-- DATA SHOWN follows --

Definition with_resources (rs : list string) (c : Cluster) : Cluster :=
  match sp_encryptionConfiguration (cl_spec c) with
  | None => c
  | Some ec =>
      set_cl_spec (set_encryptionConfiguration
        (Some (mkEncryptionConfiguration (ec_enabled ec) rs (ec_secretbox ec))) (cl_spec c)) c
  end.

(** An active cluster whose primary key does not change is left alone, no
    matter to which list of resources its spec changes: the status keeps the old
    list, and no job encrypts the new resources. *)
Theorem resources_change_ignored c e w :
  IsEncryptionEnabled c = true → IsEncryptionActive c = true →
  cs_encryption (cl_status c) = Some e → ce_phase e = ClusterEncryptionPhaseActive →
  getConfiguredKey c = Ok (ce_activeKey e) →
  ∀ rs, enc_reconcile env (with_resources rs c) w = (Ok (Some emptyResult), w).
Proof.
  intros Hen Hact He Hph Hkey rs.
  assert (IsEncryptionEnabled (with_resources rs c) = true ∧ getConfiguredKey (with_resources rs c) = Ok (ce_activeKey e)
    ∧ cl_status (with_resources rs c) = cl_status c) as (Hen' & Hkey' & Hs).
  { revert Hen Hkey. unfold with_resources, IsEncryptionEnabled, getConfiguredKey.
    by destruct (sp_encryptionConfiguration (cl_spec c)) as [[]|] eqn:E; simpl; rewrite ?E. }
  unfold enc_reconcile, IsEncryptionActive in *. rewrite Hen', Hs, Hact, He, Hph. simpl.
  unfold enc_active, mbind, M_MBind, M_bind, lift. rewrite Hkey', String.eqb_refl. simpl.
  unfold mret, M_MRet, M_ret. rewrite Hs, He, Hen', andb_false_r. done.
Qed.
End machine.
Lemma usedIPs_all l used m ip : usedIPs env l = Ok used → m ∈ l → machineIP env m = Ok (Some ip) → ip ∈ used.
Proof.
  revert used. induction l as [|x l IH]; intros used E Hm Ha; [by apply elem_of_nil in Hm|].
  simpl in E. apply elem_of_cons in Hm as [->|Hm].
  - rewrite Ha in E. simpl in E. destruct (usedIPs env l); try done. injection E as <-. by left.
  - destruct (machineIP env x) as [o| | |]; try done. simpl in E. destruct (usedIPs env l) as [ips| | |]; try done.
    injection E as <-. specialize (IH ips eq_refl Hm Ha). destruct o; [by right|done].
Qed.

(** No machine in the lister has the address. *)
Definition fresh_ip (ip : IP) (w : W) : Prop := ∀ k m u,
  lister w !! k = Some m → machineIP env m = Ok (Some u) → IP_Equal u ip = false.

Lemma getNextFreeIP_triple w : distinct w → covered w →
  triple distinct w (getNextFreeIP env) (λ r w1, let '(ip, n) := r in
    server w1 = server w ∧ catches_up (server w) (lister w) (lister w1) ∧
    n ∈ ie_cidrRanges env ∧ bytes ip ∧ length ip = 4%nat ∧ fresh_ip ip w1).
Proof.
  intros Hd Hc. unfold getNextFreeIP, getUsedIPs.
  apply triple_bind with (Q1 := λ used w1, server w1 = server w ∧ catches_up (server w) (lister w) (lister w1) ∧
    ∀ k m u, lister w1 !! k = Some m → machineIP env m = Ok (Some u) → u ∈ used).
  - apply triple_bind with (Q1 := λ l w1, server w1 = server w ∧ catches_up (server w) (lister w) (lister w1) ∧
      ∀ k m, lister w1 !! k = Some m → m ∈ l).
    + apply triple_wrap. intros r w1 (Hs & Hl & Hall)%iw_list. split; [by eapply distinct_same|].
      intros l ->. split_and!; [done..|]. by apply Hall.
    + intros l w1 (Hs & Hl & Hall) r w' [= <- <-]. split; [by eapply distinct_same|].
      intros used E. split_and!; [done..|]. intros k m u Hk Ha. eapply usedIPs_all; [done|by eapply Hall|done].
  - intros used w1 (Hs & Hl & Hall) r w' [= <- <-]. split; [by eapply distinct_same|].
    intros [ip n] E. apply firstFree_sound in E as (Hn & Hb & Hlen & Hu); [|done].
    split_and!; [done..|]. intros k m u Hk Ha. rewrite Forall_forall in Hu. eapply Hu, Hall; done.
Qed.

Lemma machineIP_live m cfg nc ip : om_deletionTimestamp (mc_meta m) = None →
  ie_getConfig env (mc_providerSpec m) = Ok cfg → pcf_network cfg = Some nc →
  ParseCIDR (nc_cidr nc) = Ok (v4InV6Prefix ++ ip) → machineIP env m = Ok (Some (v4InV6Prefix ++ ip)).
Proof. intros Hd Hg Hn Hp. unfold machineIP. rewrite Hd, Hg. simpl. rewrite Hn, Hp. done. Qed.

Lemma machineIP_dead m x ip : machineIP env m = Ok (Some ip) → om_deletionTimestamp (mc_meta m) ≠ Some x.
Proof. unfold machineIP. by destruct (om_deletionTimestamp _). Qed.

Lemma fresh_mapped ip u : length ip = 4%nat → IP_Equal u ip = false →
  IP_Equal u (v4InV6Prefix ++ ip) = false ∧ IP_Equal (v4InV6Prefix ++ ip) u = false.
Proof.
  intros Hl%canon_mapped Hu. rewrite IP_Equal_canon in Hl.
  split; apply not_true_is_false; rewrite IP_Equal_canon, Hl; intros E; apply not_true_iff_false in Hu;
    apply Hu; by rewrite IP_Equal_canon.
Qed.

(** Storing a fresh address keeps the addresses apart. *)
Lemma distinct_insert w w' k x ip : distinct w → covered w → fresh_ip ip w → length ip = 4%nat →
  server w' = <[k := x]> (server w) →
  (∀ u, machineIP env x = Ok (Some u) → u = v4InV6Prefix ++ ip) → distinct w'.
Proof.
  intros Hd Hc Hf Hl Hs Hx k1 k2 m1 m2 ip1 ip2 Hne E1 E2 A1 A2. rewrite Hs in E1, E2.
  assert (Hold : ∀ k' m' u, server w !! k' = Some m' → machineIP env m' = Ok (Some u) → IP_Equal u ip = false).
  { intros k' m' u Hk' Ha. destruct (Hc _ _ _ Hk' Ha) as (m0 & Hm0 & Ha0). by eapply Hf. }
  apply lookup_insert_Some in E1 as [[<- <-]|[Hk1 E1]], E2 as [[<- <-]|[Hk2 E2]]; [done|..|exact (Hd _ _ _ _ _ _ Hne E1 E2 A1 A2)].
  - rewrite (Hx _ A1). by apply fresh_mapped; [|eapply Hold].
  - rewrite (Hx _ A2). by apply fresh_mapped; [|eapply Hold].
Qed.

Lemma catches_up_trans s l1 l2 l3 : catches_up s l1 l2 → catches_up s l2 l3 → catches_up s l1 l3.
Proof. intros H12 H23 k. destruct (H23 k) as [->|]; [apply H12|by right]. Qed.

Lemma configVisible_ok m cidr w w' : configVisible env m cidr w = (Ok true, w') →
  ∃ nm cfg nc, lister w' !! object_key m = Some nm ∧ ie_getConfig env (mc_providerSpec nm) = Ok cfg ∧
    pcf_network cfg = Some nc ∧ nc_cidr nc = cidr.
Proof.
  unfold configVisible. intros E. apply bind_ok_inv in E as (nm & w1 & Eg & E).
  apply iw_get in Eg as (_ & _ & Hnm). destruct (Hnm nm eq_refl) as [Hl _].
  destruct (ie_getConfig env _) as [cfg| | |] eqn:Ec; m_inv; try done.
  destruct (pcf_network cfg) as [nc|] eqn:En; [|done]. exists nm, cfg, nc. split_and!; [done..|].
  by apply String.eqb_eq.
Qed.

Lemma configVisible_state m cidr w r w' : configVisible env m cidr w = (r, w') →
  server w' = server w ∧ catches_up (server w) (lister w) (lister w').
Proof.
  unfold configVisible, mbind, M_MBind, M_bind. destruct (c_get _ _ w) as [o w1] eqn:Eg.
  apply iw_get in Eg as (Hs & Hl & _). destruct o as [nm|e|p|]; intros E; try by injection E as _ <-.
  destruct (ie_getConfig env _); injection E as _ <-; done.
Qed.

Lemma poll_state m cidr w r w' : ie_poll env (configVisible env m cidr) w = (r, w') →
  (server w' = server w ∧ catches_up (server w) (lister w) (lister w')) ∧
  (r = Ok tt → ∃ w0, configVisible env m cidr w0 = (Ok true, w')).
Proof.
  intros E. destruct (iw_poll _ _ _ _ E (λ v, server v = server w ∧ catches_up (server w) (lister w) (lister v)))
    as [HP Hok]; [split; [done|by left]|..].
  - intros w1 r1 w2 [Hs Hl] (Hs' & Hl')%configVisible_state. rewrite Hs', Hs in *.
    split; [done|by eapply catches_up_trans].
  - intros w1 w2 [Hs Hl] Hs' Hl'. rewrite Hs', Hs in *. split; [done|by eapply catches_up_trans].
  - split; [done|]. intros Hr. destruct (Hok Hr) as (w0 & _ & E0). by exists w0.
Qed.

-- DATA SHOWN concluded --

## EXERCISE DIRECTIONS:
An exact copy of the lines above, from the one containing "with_resources, IsEncryptionEnabled, getConfiguredKey." down to the one containing "End machine." and including both, is the whole answer; retype it and nothing else.

## RESULT OF THE TASK:
  { revert Hen Hkey. unfold with_resources, IsEncryptionEnabled, getConfiguredKey.
    by destruct (sp_encryptionConfiguration (cl_spec c)) as [[]|] eqn:E; simpl; rewrite ?E. }
  unfold enc_reconcile, IsEncryptionActive in *. rewrite Hen', Hs, Hact, He, Hph. simpl.
  unfold enc_active, mbind, M_MBind, M_bind, lift. rewrite Hkey', String.eqb_refl. simpl.
  unfold mret, M_MRet, M_ret. rewrite Hs, He, Hen', andb_false_r. done.
Qed.
End machine.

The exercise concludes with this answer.